Rebasing refers to the periodic updating of Medicaid rates to reflect changes in the relative cost of different procedures over time. Although the parameters were not spelled out, this change caused some hospitals to gain money and others to lose. The results, on net, skewed heavily toward institutions with 1199 contracts, which are concentrated in the New York City area.

They were projected to collectively receive a net benefit from rebasing of $256 million over three years, compared to a $1 million net loss for the group categorized as “rest of state.”

The impact of the “across-the-board” rate hike was also uneven, possibly because it built on top of the rebasing. The result was an increase of $265 million for 1199 hospitals, and $214 million for everyone else.

The distribution of safety net funding skewed the other way, with $69 million going to 1199 hospitals and $161 million going to the rest of the state.

The combined effect is a net increase of $590 million for 1199 hospitals, compared to $374 million for the others – a 58 percent difference, even though both groups handle roughly the same share of patients.

Beyond divvying up the money, the spreadsheet also gave a detailed estimate of the three-year “contract costs” for each 1199 hospital – and measured how the rate changes would offset those costs. This apparently referred to the agreement between 1199 and the League of Voluntary Hospitals and Homes of New York, which was signed the previous July and took effect on Oct. 1, 2018. The spreadsheet does not include any estimate of labor costs for other hospitals, including those which have contracts with other unions.

It’s not clear what parts of this plan, if any, were actually put into effect. Letters to hospital administrators and health plans describe a 2-percent increase in Medicaid rates but make no mention of rebasing or the distribution of safety net funds.

The rate hikes were ordered at a time when Medicaid spending was running well over budget, leading officials to briefly postpone $1.7 billion in payments that were due in March and opening a deficit of $3 billion or more in the 2019-20 budget.

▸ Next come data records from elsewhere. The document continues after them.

(* ===== verification/PyValue.v ===== *)
(** * Python values, exceptions and the value operations of the script

    The script only handles values that [response.json()] returns, so a
    Python value is a JSON value: [None], [bool], [int], [str], [list] and
    [dict] with string keys (floats are not modelled).  This file gives
    the exceptions the script can raise, the result type of a fallible
    operation, and the Python operations the script applies to values:
    truthiness ([if not x]), [d.get(k)], iteration ([for x in v]), [//],
    [%], [+], the test [x != 200], and [str()]/[repr()] as used by
    [str.format] and [logging]. *)

From S2P Require Import Prelude.

(** ** Exceptions *)

(** The Python exceptions that the modelled code can raise.  The [OSError]
    subclasses raised by [os] and [open] are listed individually;
    [RequestException] stands for every exception of [requests.get]
    (timeout, connection error, ...) and [JSONDecodeError] for the one of
    [response.json()] on a body that is not JSON. *)
Inductive exn :=
  | AttributeError | TypeError | NameError | KeyError | ValueError
  | IndexError | ZeroDivisionError | EOFError
  | FileNotFoundError | FileExistsError | NotADirectoryError
  | IsADirectoryError
  | RequestException | JSONDecodeError.

#[global] Instance exn_eq_dec : EqDecision exn.
Proof. solve_decision. Defined.

(** A fallible computation: a value, or a raised exception. *)
Inductive result (A : Type) :=
  | Ok (a : A)
  | Exc (e : exn).
Arguments Ok {A} a.
Arguments Exc {A} e.

Definition result_bind {A B} (r : result A) (f : A -> result B) : result B :=
  match r with Ok a => f a | Exc e => Exc e end.

Notation "x <-? r ;; k" := (result_bind r (fun x => k))
  (at level 100, r at next level, right associativity) : spider_scope.
Open Scope spider_scope.

(** ** Values *)

Local Unset Elimination Schemes.
Inductive pyval :=
  | PyNone
  | PyBool (b : bool)
  | PyInt (z : Z)
  | PyStr (s : string)
  | PyList (l : list pyval)
  | PyDict (kvs : list (string * pyval)).
Local Set Elimination Schemes.

(** The induction principle that sees through the nested lists. *)
Section pyval_ind.
Variable P : pyval -> Prop.
Hypothesis HNone : P PyNone.
Hypothesis HBool : forall b, P (PyBool b).
Hypothesis HInt : forall z, P (PyInt z).
Hypothesis HStr : forall s, P (PyStr s).
Hypothesis HList : forall l, Forall P l -> P (PyList l).
Hypothesis HDict : forall kvs, Forall (fun kv => P kv.2) kvs -> P (PyDict kvs).

Fixpoint pyval_ind' (v : pyval) : P v :=
  match v with
  | PyNone => HNone
  | PyBool b => HBool b
  | PyInt z => HInt z
  | PyStr s => HStr s
  | PyList l =>
      HList l ((fix go (l : list pyval) : Forall P l :=
                  match l with
                  | [] => Forall_nil_2 _
                  | x :: l' => Forall_cons_2 _ x l' (pyval_ind' x) (go l')
                  end) l)
  | PyDict kvs =>
      HDict kvs ((fix go (kvs : list (string * pyval))
                    : Forall (fun kv => P kv.2) kvs :=
                    match kvs with
                    | [] => Forall_nil_2 _
                    | kv :: kvs' =>
                        Forall_cons_2 _ kv kvs' (pyval_ind' kv.2) (go kvs')
                    end) kvs)
  end.
End pyval_ind.

Fixpoint pyval_beq (x y : pyval) : bool :=
  match x, y with
  | PyNone, PyNone => true
  | PyBool a, PyBool b => Bool.eqb a b
  | PyInt a, PyInt b => Z.eqb a b
  | PyStr a, PyStr b => String.eqb a b
  | PyList a, PyList b =>
      (fix go (a b : list pyval) : bool :=
         match a, b with
         | [], [] => true
         | x :: a', y :: b' => pyval_beq x y && go a' b'
         | _, _ => false
         end) a b
  | PyDict a, PyDict b =>
      (fix go (a b : list (string * pyval)) : bool :=
         match a, b with
         | [], [] => true
         | (k, x) :: a', (k', y) :: b' =>
             String.eqb k k' && pyval_beq x y && go a' b'
         | _, _ => false
         end) a b
  | _, _ => false
  end.

Lemma pyval_beq_eq (x y : pyval) : pyval_beq x y = true <-> x = y.
Proof.
  revert y. induction x as [| b | z | s | l IH | kvs IH] using pyval_ind';
    intros [| b' | z' | s' | l' | kvs']; simpl;
    try (split; congruence).
  - rewrite Bool.eqb_true_iff. split; congruence.
  - rewrite Z.eqb_eq. split; congruence.
  - rewrite String.eqb_eq. split; congruence.
  - revert l'. induction IH as [| x l Hx Hl IHl]; intros [| y l']; simpl;
      try (split; congruence).
    rewrite andb_true_iff, Hx, IHl. split; [intros [-> [= ->]] | intros [= -> ->]]; done.
  - revert kvs'. induction IH as [| [k x] kvs Hx Hl IHl]; intros [| [k' y] kvs']; simpl;
      try (split; congruence).
    simpl in Hx. rewrite !andb_true_iff, String.eqb_eq, Hx, IHl.
    split; [intros [[-> ->] [= ->]] | intros [= -> -> ->]]; done.
Qed.

#[global] Instance pyval_eq_dec : EqDecision pyval.
Proof.
  intros x y. destruct (pyval_beq x y) eqn:E.
  - left. by apply pyval_beq_eq.
  - right. intros H%pyval_beq_eq. congruence.
Defined.

(** ** Truthiness: [bool(v)] *)

Definition truthy (v : pyval) : bool :=
  match v with
  | PyNone => false
  | PyBool b => b
  | PyInt z => negb (Z.eqb z 0)
  | PyStr s => negb (String.eqb s "")
  | PyList l => negb (length l =? 0)%nat
  | PyDict kvs => negb (length kvs =? 0)%nat
  end.

(** ** [d.get(k)] *)

(** A dict built by [json.loads] has distinct keys; the lookup returns the
    value of the key, or [None] when it is absent. *)
Fixpoint dict_lookup (k : string) (kvs : list (string * pyval)) : option pyval :=
  match kvs with
  | [] => None
  | (k', v) :: kvs' => if String.eqb k k' then Some v else dict_lookup k kvs'
  end.

(** [v.get(k)]: only a dict has the method [get]; on any other value the
    attribute lookup raises [AttributeError]. *)
Definition py_get (v : pyval) (k : string) : result pyval :=
  match v with
  | PyDict kvs =>
      match dict_lookup k kvs with Some x => Ok x | None => Ok PyNone end
  | _ => Exc AttributeError
  end.

(** ** Iteration: [for x in v] *)

Fixpoint string_chars (s : string) : list pyval :=
  match s with
  | EmptyString => []
  | String c s' => PyStr (String c EmptyString) :: string_chars s'
  end.

(** A list yields its elements, a dict its keys, a string its characters;
    [None], [bool] and [int] are not iterable. *)
Definition py_iter (v : pyval) : result (list pyval) :=
  match v with
  | PyList l => Ok l
  | PyDict kvs => Ok (map (fun kv => PyStr kv.1) kvs)
  | PyStr s => Ok (string_chars s)
  | _ => Exc TypeError
  end.

(** ** Integer operations *)

(** [bool] is a subclass of [int] in Python. *)
Definition as_int (v : pyval) : option Z :=
  match v with
  | PyInt z => Some z
  | PyBool b => Some (if b then 1 else 0)%Z
  | _ => None
  end.

(** [a // b] and [a % b] on integers round towards minus infinity, as
    [Z.div] and [Z.modulo] do.  On a non-integer operand both raise
    [TypeError] (a [str] left operand of [%] is printf-style formatting
    instead, but the script applies [//] to the same operand right after,
    which raises [TypeError] in every case). *)
Definition py_floordiv (a b : pyval) : result pyval :=
  match as_int a, as_int b with
  | Some x, Some y => if Z.eqb y 0 then Exc ZeroDivisionError else Ok (PyInt (x / y))
  | _, _ => Exc TypeError
  end.

Definition py_mod (a b : pyval) : result pyval :=
  match as_int a, as_int b with
  | Some x, Some y => if Z.eqb y 0 then Exc ZeroDivisionError else Ok (PyInt (x mod y))
  | _, _ => Exc TypeError
  end.

Definition py_add (a b : pyval) : result pyval :=
  match a, b with
  | PyStr x, PyStr y => Ok (PyStr (x +:+ y))
  | PyList x, PyList y => Ok (PyList (x ++ y))
  | _, _ =>
      match as_int a, as_int b with
      | Some x, Some y => Ok (PyInt (x + y))
      | _, _ => Exc TypeError
      end
  end.

(** [v == n] for an integer literal [n]: only an [int] (or a [bool], whose
    value is 0 or 1) can be equal to it. *)
Definition py_eq_int (v : pyval) (n : Z) : bool :=
  match as_int v with Some z => Z.eqb z n | None => false end.

(** [range(a, b)] with step 1. *)
Definition py_range (a b : pyval) : result (list pyval) :=
  match as_int a, as_int b with
  | Some x, Some y =>
      Ok (map (fun i => PyInt (x + Z.of_nat i)) (seq 0 (Z.to_nat (y - x))))
  | _, _ => Exc TypeError
  end.

(** ** [repr()] and [str()] *)

Definition hex_digit (n : N) : ascii :=
  match String.get (N.to_nat n) "0123456789abcdef" with
  | Some c => c
  | None => "0"%char
  end.

(** One character of [repr(s)], given the quote character in use:
    backslash and the quote are escaped, [\t], [\n], [\r] get their short
    escapes, other control characters and DEL become [\xNN]. *)
Definition repr_char (q c : ascii) : string :=
  let n := Ascii.N_of_ascii c in
  if Ascii.eqb c q || Ascii.eqb c "\"%char then String "\"%char (String c EmptyString)
  else if Ascii.eqb c "009"%char then "\t"
  else if Ascii.eqb c "010"%char then "\n"
  else if Ascii.eqb c "013"%char then "\r"
  else if (n <? 32)%N || (n =? 127)%N then
    String "\"%char (String "x"%char (String (hex_digit (n / 16))
      (String (hex_digit (n mod 16)) EmptyString)))
  else String c EmptyString.

Fixpoint string_has (c : ascii) (s : string) : bool :=
  match s with
  | EmptyString => false
  | String c' s' => Ascii.eqb c c' || string_has c s'
  end.

Fixpoint repr_chars (q : ascii) (s : string) : string :=
  match s with
  | EmptyString => EmptyString
  | String c s' => repr_char q c +:+ repr_chars q s'
  end.

(** [repr(s)] uses single quotes unless [s] has a single quote and no
    double quote. *)
Definition dquote : ascii := "034"%char.

Definition repr_str (s : string) : string :=
  let q := if string_has "'"%char s && negb (string_has dquote s)
           then dquote else "'"%char in
  String q (repr_chars q s +:+ String q EmptyString).

Fixpoint py_repr (v : pyval) : string :=
  match v with
  | PyNone => "None"
  | PyBool true => "True"
  | PyBool false => "False"
  | PyInt z => pretty z
  | PyStr s => repr_str s
  | PyList l => "[" +:+ String.concat ", " (map py_repr l) +:+ "]"
  | PyDict kvs =>
      "{" +:+ String.concat ", "
        (map (fun '(k, x) => repr_str k +:+ ": " +:+ py_repr x) kvs) +:+ "}"
  end.

(** [str(v)] is [repr(v)] except on a [str], which is its own text. *)
Definition py_str (v : pyval) : string :=
  match v with
  | PyStr s => s
  | _ => py_repr v
  end.
(* ===== verification/StateExc.v ===== *)
(** * A state-and-exception monad in which an exception keeps the state

    Python statements change the world before a later statement raises, and
    those changes stay: a log line written before an [AttributeError], the
    directories [os.makedirs] created before [mkdir] fails.  [ST S A] is a
    computation from a state to a result and the final state, whether the
    result is a value or an exception.  The file gives [ret], [bind],
    [raise], [catch], the lifting of a [result], the loop over a list, the
    monad laws (pointwise in the state), and the run lemmas that the
    components use to step through a computation. *)

From S2P Require Import Prelude PyValue.

Definition ST (S A : Type) : Type := S -> result A * S.

Section ST.
Context {S : Type}.

Definition st_ret {A} (a : A) : ST S A := fun s => (Ok a, s).

Definition st_bind {A B} (m : ST S A) (k : A -> ST S B) : ST S B :=
  fun s => match m s with
           | (Ok a, s') => k a s'
           | (Exc e, s') => (Exc e, s')
           end.

Definition st_raise {A} (e : exn) : ST S A := fun s => (Exc e, s).

Definition st_lift {A} (r : result A) : ST S A := fun s => (r, s).

Definition st_get : ST S S := fun s => (Ok s, s).

Definition st_modify (f : S -> S) : ST S unit := fun s => (Ok tt, f s).

(** [try: m except: h(e)], the handler seeing the state [m] left. *)
Definition st_catch {A} (m : ST S A) (h : exn -> ST S A) : ST S A :=
  fun s => match m s with
           | (Exc e, s') => h e s'
           | o => o
           end.

(** [for x in l: body(x)]. *)
Fixpoint st_for_each {A} (l : list A) (body : A -> ST S unit) : ST S unit :=
  match l with
  | [] => st_ret tt
  | x :: l' => st_bind (body x) (fun _ => st_for_each l' body)
  end.
End ST.

Notation "x <- m ;; k" := (st_bind m (fun x => k))
  (at level 100, m at next level, right associativity) : spider_scope.
Notation "m ;;; k" := (st_bind m (fun _ => k))
  (at level 100, right associativity) : spider_scope.

(** ** Laws and run lemmas *)

Section laws.
Context {S : Type}.

Lemma st_bind_ret_l {A B} (a : A) (k : A -> ST S B) s :
  st_bind (st_ret a) k s = k a s.
Proof. done. Qed.

Lemma st_bind_ret_r {A} (m : ST S A) s : st_bind m st_ret s = m s.
Proof. unfold st_bind. by destruct (m s) as [[] ?]. Qed.

Lemma st_bind_assoc {A B C} (m : ST S A) (k : A -> ST S B) (j : B -> ST S C) s :
  st_bind (st_bind m k) j s = st_bind m (fun a => st_bind (k a) j) s.
Proof. unfold st_bind. by destruct (m s) as [[] ?]. Qed.

Lemma st_bind_lift_ok {A B} (r : result A) (a : A) (k : A -> ST S B) s :
  r = Ok a -> st_bind (st_lift r) k s = k a s.
Proof. by intros ->. Qed.

Lemma st_bind_ok {A B} (m : ST S A) (k : A -> ST S B) s a s' :
  m s = (Ok a, s') -> st_bind m k s = k a s'.
Proof. unfold st_bind. by intros ->. Qed.

Lemma st_bind_exc {A B} (m : ST S A) (k : A -> ST S B) s e s' :
  m s = (Exc e, s') -> st_bind m k s = (Exc e, s').
Proof. unfold st_bind. by intros ->. Qed.

(** Two computations that agree on every state are interchangeable under
    [bind]. *)
Lemma st_bind_ext {A B} (m m' : ST S A) (k k' : A -> ST S B) s :
  (forall s, m s = m' s) -> (forall a s, k a s = k' a s) ->
  st_bind m k s = st_bind m' k' s.
Proof. intros Hm Hk. unfold st_bind. rewrite Hm. by destruct (m' s) as [[] ?]. Qed.

Lemma st_catch_ext {A} (m m' : ST S A) (h : exn -> ST S A) s :
  (forall s, m s = m' s) -> st_catch m h s = st_catch m' h s.
Proof. intros Hm. unfold st_catch. by rewrite Hm. Qed.

Lemma st_for_each_app {A} (l1 l2 : list A) (body : A -> ST S unit) s :
  st_for_each (l1 ++ l2) body s =
  st_bind (st_for_each l1 body) (fun _ => st_for_each l2 body) s.
Proof.
  revert s. induction l1 as [|x l1 IH]; intros s; simpl; [done|].
  rewrite st_bind_assoc. apply st_bind_ext; [done|]. intros [] s'. apply IH.
Qed.

(** [preserves I m]: whatever [m] returns, value or exception, it leaves
    a state satisfying [I] when it starts in one. *)
Definition preserves {A} (I : S -> Prop) (m : ST S A) : Prop :=
  forall s, I s -> I (m s).2.

Lemma preserves_ret {A} I (a : A) : preserves I (st_ret a).
Proof. by intros s. Qed.

Lemma preserves_raise {A} I e : preserves I (@st_raise S A e).
Proof. by intros s. Qed.

Lemma preserves_lift {A} I (r : result A) : preserves I (st_lift r).
Proof. by intros s. Qed.

Lemma preserves_get I : preserves I st_get.
Proof. by intros s. Qed.

Lemma preserves_bind {A B} I (m : ST S A) (k : A -> ST S B) :
  preserves I m -> (forall a, preserves I (k a)) -> preserves I (st_bind m k).
Proof.
  intros Hm Hk s Hs. unfold st_bind. specialize (Hm s Hs).
  destruct (m s) as [[a|e] s']; simpl in *; [by apply Hk | done].
Qed.

Lemma preserves_catch {A} I (m : ST S A) (h : exn -> ST S A) :
  preserves I m -> (forall e, preserves I (h e)) -> preserves I (st_catch m h).
Proof.
  intros Hm Hh s Hs. unfold st_catch. specialize (Hm s Hs).
  destruct (m s) as [[a|e] s']; simpl in *; [done | by apply Hh].
Qed.

(** A loop whose body preserves [I] on every element preserves [I]. *)
Lemma preserves_for_each {A} I (l : list A) (body : A -> ST S unit) :
  (forall x, x ∈ l -> preserves I (body x)) -> preserves I (st_for_each l body).
Proof.
  induction l as [|x l IH]; intros Hb; simpl; [apply preserves_ret|].
  apply preserves_bind; [apply Hb; set_solver|].
  intros _. apply IH. intros y Hy. apply Hb. set_solver.
Qed.
End laws.

#[export] Hint Rewrite @st_bind_ret_l @st_bind_assoc : spider_rw.
#[export] Hint Resolve preserves_ret preserves_raise preserves_lift preserves_get
  preserves_bind preserves_catch : spider.

(** [run_bind] steps through [st_bind] when the first computation has been
    computed to a value or an exception in a hypothesis. *)
Ltac run_bind :=
  match goal with
  | H : ?m ?s = (Ok _, _) |- context [st_bind ?m _ ?s] => rewrite (st_bind_ok _ _ _ _ _ H)
  | H : ?m ?s = (Exc _, _) |- context [st_bind ?m _ ?s] => rewrite (st_bind_exc _ _ _ _ _ H)
  end.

The hikes were meant to be financed with proceeds from $2 billion in proceeds from the sale of the Catholic-affiliated Fidelis Care health plan, but that arrangement is now under review by federal officials.

The governor’s budget director, Robert Mujica, acknowledged in to the New York Times that the administration had conceived the Medicaid rate hike in response to the lobbying efforts of 1199 and GNHYA, who were among the governor’s most important political allies.

The members of those groups clearly received special attention from the governor’s aides as the rate changes were prepared. It would be worth knowing whether they received extra state money as well.